Principles for creating facets

Some elements to consider when creating facets:

•Independence (are the facets mutually exclusive?).

•Semantic importance (do the facets represent the most important fundamental types in the domain?)

•Balance (are the facets at similar levels of abstraction?)

•Comprehensiveness (do the facets include all important subject components in the domain?)

•Hospitality (would it be easy to add more concepts to a facet?)

•Relevance (are the facets of interest to the identified user group and purpose)?

Faceted browsing on the Web

Hearst’s Flamenco is an interface to support browsing of faceted structures on the Web.

The Hearst article that you read describes how users preferred the faceted browsing interface to a search engine when exploring the collection.

(Note that the facets that Hearst used in the Flamenco system are semi-automatically generated and not, perhaps, the best that one might create...)
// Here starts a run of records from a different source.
(** X3: when no lookup of the walk finds a member inherited from
    [Object.prototype] (there is no hop to make, or the focused names
    are plain and, beyond one hop, the dependents too),
    [computeIncluded] returns and every focused project is in its
    result; when the hop bound is positive, so is every direct dependent
    of a focused project. *)
Theorem server_keeps_focus_and_direct_dependents :
  forall (reverse : dict) (focused : list string) (hops : Z) (seed : string),
    Strict.lookupsSafe reverse focused hops ->
    In seed focused ->
    exists result,
      Strict.computeIncluded reverse focused hops = Strict.Normal result
      /\ In seed result
      /\ ((0 < hops)%Z ->
          forall dep, In dep (getOr seed reverse) -> In dep result).
Proof.
  intros reverse focused hops seed Hsafe Hs.
  exists (computeIncluded reverse focused hops). split.
  - apply StrictFacts.strict_computeIncluded, Hsafe.
  - exact (computeIncluded_seeds_and_dependents reverse focused hops seed Hs).
Qed.
(** * flamaster: account resources, resource decorators, multilingual overlay

    A shallow embedding of [flamaster/core/decorators.py],
    [flamaster/account/__init__.py] and [flamaster/account/api.py].

    Python values are embedded as [pyval]; every Python [dict] that the
    code reads or writes (the Flask session, request bodies, cleaned data,
    response mappings) is a [gmap string pyval].  Code that raises is
    embedded in the result type [res]; code that also reads or writes the
    database or the session runs in the state-and-exception monad [Py]. *)

From stdpp Require Import gmap strings list fin_maps pretty.

Set Warnings "-register-all,-clear-no-such-hyp,-level-tolerance".
Open Scope string_scope.

(** ** Python values *)

(** JSON-shaped Python values: [None], [bool], [int], [unicode], [list]
    and [dict] with string keys.  Floats are not represented. *)
Inductive pyval :=
| PNone
| PBool (b : bool)
| PInt (z : Z)
| PStr (s : string)
| PList (l : list pyval)
| PDict (d : gmap string pyval).

Abbreviation pydict := (gmap string pyval).

(** Truth value of an object, as used by [if], [and], [or] and [not]. *)
Definition truthy (v : pyval) : bool :=
  match v with
  | PNone => false
  | PBool b => b
  | PInt z => negb (Z.eqb z 0)
  | PStr s => negb (String.eqb s "")
  | PList l => match l with [] => false | _ => true end
  | PDict d => negb (Nat.eqb (size d) 0)
  end.

(** [a or b] *)
Definition py_or (a b : pyval) : pyval := if truthy a then a else b.

Definition bool_to_Z (b : bool) : Z := if b then 1%Z else 0%Z.

(** [a == b] on JSON-shaped values ([True == 1] and [False == 0] as in
    Python; a [dict] equals a [dict] with the same keys and equal values). *)
Fixpoint py_eqb (a b : pyval) {struct a} : bool :=
  match a, b with
  | PNone, PNone => true
  | PBool x, PBool y => Bool.eqb x y
  | PBool x, PInt y => Z.eqb (bool_to_Z x) y
  | PInt x, PBool y => Z.eqb x (bool_to_Z y)
  | PInt x, PInt y => Z.eqb x y
  | PStr x, PStr y => String.eqb x y
  | PList l1, PList l2 =>
      (fix go (xs ys : list pyval) : bool :=
         match xs, ys with
         | [], [] => true
         | x :: xs', y :: ys' => py_eqb x y && go xs' ys'
         | _, _ => false
         end) l1 l2
  | PDict d1, PDict d2 =>
      Nat.eqb (size d1) (size d2) &&
      map_fold (λ k v acc,
                acc && match d2 !! k with
                       | Some v' => py_eqb v v'
                       | None => false
                       end) true d1
  | _, _ => false
  end.

(** ** Exceptions and results *)

Inductive exn :=
| DataError (error : pyval)      (* trafaret.DataError(error) *)
| HTTPException (code : Z)       (* raised by flask.abort(code) *)
| KeyError (key : string)
| AttributeError (name : string)
| TypeError
| IndexError
| RuntimeError.

(** [DataError.as_dict]: the error mapping (or message) carried by the
    exception.  Nested [DataError] values are kept in their [as_dict] form. *)
Definition DataError_as_dict (error : pyval) : pyval := error.

Inductive res (A : Type) :=
| Ret (a : A)
| Raise (e : exn).
Arguments Ret {A} a.
Arguments Raise {A} e.

Global Instance res_ret : MRet res := @Ret.
Global Instance res_bind : MBind res :=
  λ A B f m, match m with Ret a => f a | Raise e => Raise e end.

(** A [unicode] string is held as its UTF-8 encoding.  In UTF-8 every byte
    but a continuation byte (10xxxxxx) starts a code point. *)
Definition is_continuation (c : Ascii.ascii) : bool :=
  match c with
  | Ascii.Ascii _ _ _ _ _ _ b6 b7 => b7 && negb b6
  end.
(** * Static site builder: a shallow embedding of [scripts/build.py]

    The development follows the class [SiteBuilder]: the content loaders
    ([load_products], [load_posts]), the template renderer
    ([render_template]), the page generator and the two feed generators
    ([generate_sitemap], [generate_rss]).

    Modelling conventions.
    - A Python [str] is a [string]: the UTF-8 bytes of the text.  Substring
      search, replacement and the code point order of Python strings agree
      with the byte-wise operations on UTF-8, and every byte of a non-ASCII
      character lies outside [[a-z0-9]].  [str.lower] is exact on ASCII
      and on which ASCII characters the lower-cased text has, and the
      digits of [strptime] are ASCII: a statement that depends on what
      they do to other characters says in a hypothesis which texts it is
      about.
    - A [dict] is an association list in insertion order with unique keys.
    - Exceptions are values of [exn]; a method of the builder is a function
      from the builder's state to an outcome and a new state.
    - The files that a build reads are given by a [World]: the mapping
      that [site.yml] holds, the rows that [csv.DictReader] yields for the
      two CSV files, the template bodies and the date of the day.  A cell
      of a row is a [str], or [None] where the line is shorter than the
      header; the cells of a line beyond the header are kept under the key
      [None]. *)

From Stdlib Require Import Strings.String Strings.Ascii.
From Stdlib Require Import Lists.List Bool.Bool Arith.PeanoNat NArith.NArith ZArith.ZArith.
From Stdlib Require Import Sorting.Permutation Sorting.Sorted.
From Stdlib Require Import Lia.

Import ListNotations.
Local Open Scope list_scope.
Local Open Scope string_scope.

(* ================================================================= *)
(** ** Python strings *)

Module PyStr.

Definition code (c : ascii) : N := N_of_ascii c.

Definition in_range (lo hi c : ascii) : bool :=
  (code lo <=? code c)%N && (code c <=? code hi)%N.

Definition is_upper (c : ascii) : bool := in_range "A" "Z" c.
Definition is_lower (c : ascii) : bool := in_range "a" "z" c.
Definition is_digit (c : ascii) : bool := in_range "0" "9" c.
(** * ctapipe.coordinates.angular_frames: frames, kernels and transforms

    A shallow embedding of [ctapipe/coordinates/angular_frames.py]: the two
    trigonometric kernels [altaz_to_offset] and [offset_to_altaz], the four
    frames with their attributes, and the six registered transforms.

    The Python code computes with [numpy] scalars and arrays wrapped in
    [astropy] quantities.  The embedding keeps that structure:

    - the arithmetic is an interface ([Numeric]) with two instances, the real
      numbers (for the trigonometric identities) and binary64 floats (for what
      happens on a division by zero);
    - a numpy value is a scalar or an array ([NDArray]), and the numpy
      functions broadcast as numpy does;
    - a quantity is a value tagged with a unit, and the astropy operations
      convert units where astropy converts them;
    - an attribute that is [None] is an [option], and reading a field of
      [None] raises [AttributeError]. *)

From Stdlib Require Import Floats.
From Stdlib Require Import Reals Lra Lia List Bool ZArith RNsatz.
From Stdlib Require String Ascii.
Import ListNotations.

Set Implicit Arguments.

(** ** The arithmetic the code is written over *)

Class Numeric (T : Type) : Type := {
  zero : T;
  tiny : T;          (* the literal 1e-14 *)
  deg_in_rad : T;    (* scale of one degree in radians *)
  rad_in_deg : T;    (* scale of one radian in degrees *)
  cm_in_m : T;       (* scale of one centimetre in metres *)
  m_in_cm : T;       (* scale of one metre in centimetres *)
  add : T -> T -> T;
  sub : T -> T -> T;
  mul : T -> T -> T;
  div : T -> T -> T;
  neg : T -> T;
  eqb : T -> T -> bool;
  ncos : T -> T;
  nsin : T -> T;
  ntan : T -> T;
  narccos : T -> T;
  narcsin : T -> T;
  narctan : T -> T;
  narctan2 : T -> T -> T;
  nsqrt : T -> T
}.

Declare Scope num_scope.
Delimit Scope num_scope with num.
Infix "+" := add : num_scope.
Infix "-" := sub : num_scope.
Infix "*" := mul : num_scope.
Infix "/" := div : num_scope.
Notation "- x" := (neg x) : num_scope.

(** ** numpy values: a scalar or a one-dimensional array *)

Inductive NDArray (A : Type) : Type :=
| Scalar (a : A)
| Array (l : list A).

Arguments Scalar {A} a.
Arguments Array {A} l.

Module np.

Definition isscalar {A} (v : NDArray A) : bool :=
  match v with Scalar _ => true | Array _ => false end.

(** A unary function applied element by element. *)
Definition map1 {A B} (f : A -> B) (v : NDArray A) : NDArray B :=
  match v with
  | Scalar a => Scalar (f a)
  | Array l => Array (map f l)
  end.

Fixpoint zip_with {A B C} (f : A -> B -> C) (l : list A) (m : list B) : list C :=
  match l, m with
  | a :: l', b :: m' => f a b :: zip_with f l' m'
  | _, _ => []
  end.

(** A binary function with numpy's broadcasting of a scalar against an
    array.  Two arrays are combined position by position; numpy refuses
    arrays of different lengths, and every statement below takes arrays of
    one length. *)
Definition map2 {A B C} (f : A -> B -> C) (v : NDArray A) (w : NDArray B) : NDArray C :=
  match v, w with
  | Scalar a, Scalar b => Scalar (f a b)
  | Scalar a, Array m => Array (map (f a) m)
  | Array l, Scalar b => Array (map (fun a => f a b) l)
  | Array l, Array m => Array (zip_with f l m)
  end.

Fixpoint where_from (i : nat) (l : list bool) : list nat :=
  match l with
  | [] => []
  | b :: l' => if b then i :: where_from (S i) l' else where_from (S i) l'
  end.

(** [np.where(mask)[0]]: the positions where the mask holds.  A scalar
    mask is treated by numpy as an array of one element. *)
Definition where_ (mask : NDArray bool) : list nat :=
  match mask with
  | Scalar b => if b then [0%nat] else []
  | Array l => where_from 0 l
  end.

Fixpoint set_nth {A} (l : list A) (i : nat) (v : A) : list A :=
  match l, i with
  | [], _ => []
  | _ :: l', O => v :: l'
  | a :: l', S i' => a :: set_nth l' i' v
  end.

(** [a[pos] = v] for an array [a]: every listed position receives [v].
    The positions come from [where_] on an array of the same length, so
    they are in range (out of range numpy raises [IndexError], and [set_nth]
    leaves the list as it is).  The code never indexes a scalar (it tests
    [isscalar] first). *)
Definition setitem {A} (a : NDArray A) (pos : list nat) (v : A) : NDArray A :=
  match a with
  | Scalar x => Scalar x
  | Array l => Array (fold_left (fun acc i => set_nth acc i v) pos l)
  end.

(** The element of a value that an independent call on input number [i]
    sees: a scalar is broadcast, so it is picked whole; an array gives its
    element [i], when it has one. *)
Definition pick {A} (v : NDArray A) (i : nat) : option (NDArray A) :=
  match v with
  | Scalar a => Some (Scalar a)
  | Array l => option_map Scalar (nth_error l i)
  end.

(** [np.broadcast_to(v, shape)]: a scalar is repeated along an array of
    [n] elements; an array is kept as it is (numpy refuses an array of
    another length). *)
Definition broadcast_to {A} (v : NDArray A) (n : option nat) : NDArray A :=
  match v, n with
  | Scalar a, Some n => Array (repeat a n)
  | _, _ => v
  end.

(** A property of every element. *)
Definition forall_ {A} (P : A -> Prop) (v : NDArray A) : Prop :=
  match v with
  | Scalar a => P a
  | Array l => Forall P l
  end.

(** numpy's arithmetic and functions, element by element. *)
Section Functions.
Context {T : Type} {NT : Numeric T}.

Definition add_ : NDArray T -> NDArray T -> NDArray T := map2 add.
Definition sub_ : NDArray T -> NDArray T -> NDArray T := map2 sub.
Definition mul_ : NDArray T -> NDArray T -> NDArray T := map2 mul.
Definition div_ : NDArray T -> NDArray T -> NDArray T := map2 div.
Definition neg_ : NDArray T -> NDArray T := map1 neg.
Definition eq_ : NDArray T -> NDArray T -> NDArray bool := map2 eqb.
Definition cos : NDArray T -> NDArray T := map1 ncos.
Definition sin : NDArray T -> NDArray T := map1 nsin.
Definition tan : NDArray T -> NDArray T := map1 ntan.
Definition arccos : NDArray T -> NDArray T := map1 narccos.
Definition arcsin : NDArray T -> NDArray T := map1 narcsin.
Definition arctan : NDArray T -> NDArray T := map1 narctan.
Definition arctan2 : NDArray T -> NDArray T -> NDArray T := map2 narctan2.
Definition sqrt : NDArray T -> NDArray T := map1 nsqrt.
End Functions.

End np.

Declare Scope np_scope.
Delimit Scope np_scope with np.
Infix "+" := np.add_ : np_scope.
Infix "-" := np.sub_ : np_scope.
Infix "*" := np.mul_ : np_scope.
Infix "/" := np.div_ : np_scope.
Notation "- x" := (np.neg_ x) : np_scope.
Infix "==" := np.eq_ (at level 70, no associativity) : np_scope.

(** [numpy.shape] of a value: [None] for a scalar, the length of an array. *)
Definition shape {A} (v : NDArray A) : option nat :=
  match v with
  | Scalar _ => None
  | Array l => Some (length l)
  end.

(** ** astropy units and quantities *)

Module u.

Inductive AngleUnit : Type := rad | deg.
Inductive LengthUnit : Type := m | cm.

(** A quantity: a value (a number or a numpy value) with its unit. *)
Record Quantity (A U : Type) : Type := mkQuantity { value : A; unit : U }.

Arguments mkQuantity {A U} value unit.
Arguments value {A U} q.
Arguments unit {A U} q.

Section Conversion.
Context {T : Type} {NT : Numeric T}.
Local Open Scope num_scope.

(** A unit system converts a number from one unit to another.  Between
    equal units astropy hands the number back unchanged; between
    different units it multiplies by the scale. *)
Class Units (U : Type) : Type := { convert : U -> U -> T -> T }.

#[global] Instance angle_units : Units AngleUnit := {|
  convert from to x :=
    match from, to with
    | rad, rad | deg, deg => x
    | deg, rad => x * deg_in_rad
    | rad, deg => x * rad_in_deg
    end |}.

#[global] Instance length_units : Units LengthUnit := {|
  convert from to x :=
    match from, to with
    | m, m | cm, cm => x
    | cm, m => x * cm_in_m
    | m, cm => x * m_in_cm
    end |}.

(** [q.to_value(unit)], also written [q.to(unit).value]. *)
Definition to_value {U} `{Units U} (q : Quantity (NDArray T) U) (target : U) : NDArray T :=
  np.map1 (convert (unit q) target) (value q).

(** [q.to(unit)]. *)
Definition to {U} `{Units U} (q : Quantity (NDArray T) U) (target : U) : Quantity (NDArray T) U :=
  mkQuantity (to_value q target) target.

(** The same conversion for a quantity that holds one number, as the
    frame attributes do (one pointing direction, one focal length). *)
Definition number_to_value {U} `{Units U} (q : Quantity T U) (target : U) : T :=
  convert (unit q) target (value q).

(** [value * unit]: a bare value becomes a quantity. *)
Definition times {A U} (v : A) (unit : U) : Quantity A U := mkQuantity v unit.

(** astropy hands a quantity to a numpy trigonometric function in
    radians, and the result is a bare (dimensionless) value. *)
Definition cos (q : Quantity (NDArray T) AngleUnit) : NDArray T := np.cos (to_value q rad).
Definition sin (q : Quantity (NDArray T) AngleUnit) : NDArray T := np.sin (to_value q rad).
Definition number_cos (q : Quantity T AngleUnit) : T := ncos (number_to_value q rad).
Definition number_sin (q : Quantity T AngleUnit) : T := nsin (number_to_value q rad).

(** [a - b] and [a + b] on quantities: [b] is converted to the unit of
    [a], which is the unit of the result. *)
Definition sub_ {U} `{Units U} (a b : Quantity (NDArray T) U) : Quantity (NDArray T) U :=
  mkQuantity (value a - to_value b (unit a))%np (unit a).
Definition add_ {U} `{Units U} (a b : Quantity (NDArray T) U) : Quantity (NDArray T) U :=
  mkQuantity (value a + to_value b (unit a))%np (unit a).

(** A quantity times a dimensionless value keeps its unit. *)
Definition scale {U} (a : Quantity (NDArray T) U) (k : NDArray T) : Quantity (NDArray T) U :=
  mkQuantity (value a * k)%np (unit a).

(** A one-number quantity seen as a quantity over numpy values. *)
Definition lift {U} (q : Quantity T U) : Quantity (NDArray T) U :=
  mkQuantity (Scalar (value q)) (unit q).

(** [a / b] on quantities: the values are divided and the unit is the pair
    of the two units, which astropy does not simplify. *)
Definition true_divide {U V} (a : Quantity (NDArray T) U) (b : Quantity T V)
  : Quantity (NDArray T) (U * V) :=
  mkQuantity (value a / Scalar (value b))%np (unit a, unit b).

(** [q.to_value()] with no unit: the value in the unit [q] has. *)
Definition to_value_as_is {A U} (q : Quantity A U) : A := value q.

(** [v * q] for a bare value [v] and a one-number quantity [q]. *)
Definition value_times {U} (v : NDArray T) (q : Quantity T U) : Quantity (NDArray T) U :=
  mkQuantity (v * Scalar (value q))%np (unit q).

(** [- q] and [q == 0] for a one-number quantity. *)
Definition number_neg {U} (q : Quantity T U) : Quantity T U :=
  mkQuantity (- value q) (unit q).
Definition number_is_zero {U} (q : Quantity T U) : bool := eqb (value q) zero.

End Conversion.

End u.

(** ** The kernels *)

Section Kernels.

Context {T : Type} {NT : Numeric T}.

Abbreviation Value := (NDArray T).
Abbreviation Angle := (u.Quantity (NDArray T) u.AngleUnit).
Abbreviation Length := (u.Quantity (NDArray T) u.LengthUnit).
(** One angle, as a pointing direction holds it. *)
Abbreviation Angle1 := (u.Quantity T u.AngleUnit).

Local Open Scope np_scope.

(** [altaz_to_offset(obj_azimuth, obj_altitude, azimuth, altitude)].  The
    transforms call it with quantities, so the subtraction and the
    trigonometric functions are astropy's. *)
Definition altaz_to_offset (obj_azimuth obj_altitude : Angle) (azimuth altitude : Angle1)
  : Value * Value :=
  let diff_az := u.sub_ obj_azimuth (u.lift azimuth) in
  let cosine_obj_alt := u.cos obj_altitude in

    let xp0 := (- u.cos diff_az) * cosine_obj_alt in
    let yp0 := u.sin diff_az * cosine_obj_alt in
    let zp0 := u.sin obj_altitude in

    let sin_sys_alt := Scalar (u.number_sin altitude) in
    let cos_sys_alt := Scalar (u.number_cos altitude) in

    let xp1 := sin_sys_alt * xp0 + cos_sys_alt * zp0 in
    let yp1 := yp0 in
    let zp1 := (- cos_sys_alt) * xp0 + sin_sys_alt * zp0 in

    let disp := np.tan (np.arccos zp1) in
    let alpha := np.arctan2 yp1 xp1 in

    let x_off := disp * np.cos alpha in
    let y_off := disp * np.sin alpha in

    (x_off, y_off).

(** [offset_to_altaz(x_off, y_off, altitude, azimuth)]; it returns
    [(obj_altitude, obj_azimuth)] in the unit of [azimuth]. *)
Definition offset_to_altaz (x_off y_off : Angle) (altitude azimuth : Angle1)
  : Angle * Angle :=
  let unit := u.unit azimuth in

    let x_off := u.to_value x_off u.rad in
    let y_off := u.to_value y_off u.rad in
    let azimuth := u.number_to_value azimuth u.rad in
    let altitude := u.number_to_value altitude u.rad in

    let offset := np.sqrt (x_off * x_off + y_off * y_off) in
    let pos := np.where_ (offset == Scalar zero) in

    let offset :=
      if (0 <? length pos)%nat then
        if np.isscalar offset then Scalar tiny
        else np.setitem offset pos tiny
      else offset in

    let atan_off := np.arctan offset in

    let sin_atan_off := np.sin atan_off in
    let xp1 := x_off * (sin_atan_off / offset) in
    let yp1 := y_off * (sin_atan_off / offset) in
    let zp1 := np.cos atan_off in

    let sin_obj_alt := Scalar (nsin altitude) in
    let cos_obj_alt := Scalar (ncos altitude) in

    let xp0 := sin_obj_alt * xp1 - cos_obj_alt * zp1 in
    let yp0 := yp1 in
    let zp0 := cos_obj_alt * xp1 + sin_obj_alt * zp1 in

    let obj_altitude := np.arcsin zp0 in
    let obj_azimuth := np.arctan2 yp0 (- xp0) + Scalar azimuth in

    let '(obj_altitude, obj_azimuth) :=
      if (0 <? length pos)%nat then
        if np.isscalar obj_altitude then (Scalar altitude, Scalar azimuth)
        else (np.setitem obj_altitude pos altitude, np.setitem obj_azimuth pos azimuth)
      else (obj_altitude, obj_azimuth) in

    let obj_altitude := u.times obj_altitude u.rad in
    let obj_azimuth := u.times obj_azimuth u.rad in

    (u.to obj_altitude unit, u.to obj_azimuth unit).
Your own classification design project

• Continue compiling potential concepts from source documents.

• Use your audience and purpose, as well as your subject knowledge, to refine the scope of your classification: its boundaries and its central and peripheral areas.

• Break down your candidate concepts into components: generate broader/narrower/linking concepts as appropriate.

• Define each concept’s particular meaning in the context of your classification.

• Wrangle your concepts into a classified structure.

Assignment progress check

• Bring drafts to class next week for peer feedback sessions (especially a draft of your classified structure).

• Also, everyone will have a five-minute check-in with me: you will tell me your subject, audience, and purpose in a few sentences, and explain your classified structure.